Study on the etiology and histopathology of iridovirus infection in marine culture fish

• Main Authors: Yi-Hsun Tsai, 蔡宜勳
• Other Authors: MC Tung
• Format: Others
• Language: zh-TW
• Published: 1999
• Online Access: http://ndltd.ncl.edu.tw/handle/07181105507288890694

碩士 === 國立屏東科技大學 === 獸醫學系 === 87 === Abstract Iridovirus infection in Taiwan and Peng-hu Island (Pescadores) resulted in high morbidity and mortality in marine cage-cultured red sea bream. Histopathological examination revealed that a large numbers of plump, ballooning cells of variable size randomly distributed in gills and spleen.
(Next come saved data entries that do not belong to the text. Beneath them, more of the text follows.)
(** * Properties of the resolver *)

Module ResolverFacts.
Import Resolver.

(** ** Reading [map[int]bool] and [map[int][]int] *)

Lemma flag_empty v : Go.flag ∅ v = false.
Proof. unfold Go.flag. by rewrite lookup_empty. Qed.

Lemma flag_insert_true (m : gmap Z bool) k v :
  Go.flag (<[k := true]> m) v = true <-> k = v \/ Go.flag m v = true.
Proof.
  unfold Go.flag. destruct (decide (k = v)) as [->|Hne].
  - rewrite lookup_insert_eq. simpl. tauto.
  - rewrite lookup_insert_ne by done. split; [tauto | intros [?|?]; done].
Qed.

Lemma elementMapOf_from (l : list Z) (m : gmap Z bool) v :
  Go.flag (foldl (fun elementMap x => <[x := true]> elementMap) m l) v = true
  <-> v ∈ l \/ Go.flag m v = true.
Proof.
  revert m. induction l as [|x l IH]; intros m; simpl.
  - rewrite elem_of_nil. tauto.
  - rewrite IH, flag_insert_true, elem_of_cons. intuition congruence.
Qed.

Lemma elementMapOf_spec (l : list Z) v :
  Go.flag (elementMapOf l) v = true <-> v ∈ l.
Proof.
  unfold elementMapOf. rewrite elementMapOf_from, flag_empty.
  intuition discriminate.
Qed.

(** ** The intersection *)

(** The elements of a list, each at its first occurrence. *)
Fixpoint firstOccurrences (l : list Z) : list Z :=
  match l with
  | [] => []
  | x :: l => x :: filter (fun y => y ≠ x) (firstOccurrences l)
  end.

Lemma elem_of_firstOccurrences l x : x ∈ firstOccurrences l <-> x ∈ l.
Proof.
  induction l as [|y l IH]; simpl; [done|].
  rewrite !elem_of_cons, list_elem_of_filter, IH.
  destruct (decide (x = y)); intuition.
Qed.

Lemma NoDup_firstOccurrences l : NoDup (firstOccurrences l).
Proof.
  induction l as [|y l IH]; simpl; [constructor|].
  constructor.
  - rewrite list_elem_of_filter. intros [? _]. done.
  - by apply NoDup_filter.
Qed.

Lemma intersect_loop em (l : list Z) acc seen :
  fst (foldl (intersectStep em) (acc, seen) l)
  = acc ++ filter (fun v => Go.flag em v = true /\ Go.flag seen v = false)
                  (firstOccurrences l).
Proof.
  revert acc seen. induction l as [|x l IH]; intros acc seen; simpl.
  - by rewrite app_nil_r.
  - destruct (Go.flag em x) eqn:Hem, (Go.flag seen x) eqn:Hseen; simpl; rewrite IH.
    + rewrite filter_cons_False by (rewrite Hseen; intros [_ ?]; done).
      rewrite list_filter_filter. f_equal. apply list_filter_iff. intros v.
      split; [|tauto]. intros [Hv1 Hv2]. repeat split; try done. congruence.
    + rewrite filter_cons_True by done.
      rewrite <- app_assoc. simpl. do 2 f_equal.
      rewrite list_filter_filter. apply list_filter_iff. intros v.
      destruct (Go.flag (<[x:=true]> seen) v) eqn:Hv.
      * apply flag_insert_true in Hv. split; [intros [_ ?]; done|].
        intros [[_ Hs] Hne]. destruct Hv; congruence.
      * split; [|intros; tauto]. intros [Hv1 _]. repeat split; try done.
        -- destruct (Go.flag seen v) eqn:Hs; [|done].
           assert (Go.flag (<[x:=true]> seen) v = true)
             by (apply flag_insert_true; tauto). congruence.
        -- intros ->. assert (Go.flag (<[x:=true]> seen) x = true)
             by (apply flag_insert_true; tauto). congruence.
    + rewrite filter_cons_False by (rewrite Hem; intros [? _]; done).
      rewrite list_filter_filter. f_equal. apply list_filter_iff. intros v.
      split; [|tauto]. intros [Hv1 Hv2]. repeat split; try done. congruence.
    + rewrite filter_cons_False by (rewrite Hem; intros [? _]; done).
      rewrite list_filter_filter. f_equal. apply list_filter_iff. intros v.
      split; [|tauto]. intros [Hv1 Hv2]. repeat split; try done. congruence.
Qed.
Ultrastructurally, hexagonal virions were found in gill and spleen of these ballooning cells. The virus from gills and spleen of diseased fish was propagated in KRE-3、BF-2 and CHSE-214 cells. Cytopathic effect (CPE) was observed in BF-2 and KER-3 cells in the primary isolation. While the subsequent passage of the isolated virus in the same cells was proven to be a failure. Therefore, to further identification of the virus, PCR and nucleotide sequence analysis were used. Using two sets of each first PCR and nested-PCR primer pairs, DNA from iridovirus was amplified, producing sizes of 433, 332 bp, 335 and 195 bp respectively. To ensure accurate PCR amplification, the PCR products were restricted with restriction enzymes, Dra I and Bfa I. The PCR products (433 bp) were cleaved with Dra I with two fragment of expected sizes of 176 and 257 bp. Digestion of PCR products (332 bp) with Bfa I produced, two fragments of 283 and 49 bp, as expected. In the present study ,the sensitivity increased approximately 103 folds when the DNA was reamplified with a set of nested primers. Intraperitoneal inoculation of the filtrate of the spleen, head kidney and gills homogenate of the infected fish to the normal red sea bream. At 3 days post-inoculation, the inoculated fish were dead. Grossly, spleen was markedly swollened. And use PCR, the result was the same with the natural infection. In Taiwan and Peng-hu, the red sea bream with high mortality in marine cultured fish in recent years is not due to parasite and bacteria. In this study, we assess the applicability of several specific nested-PCR primers with subsequent enzyme analysis for the rapid and early diagnosis of iridovirus infections in red sea bream.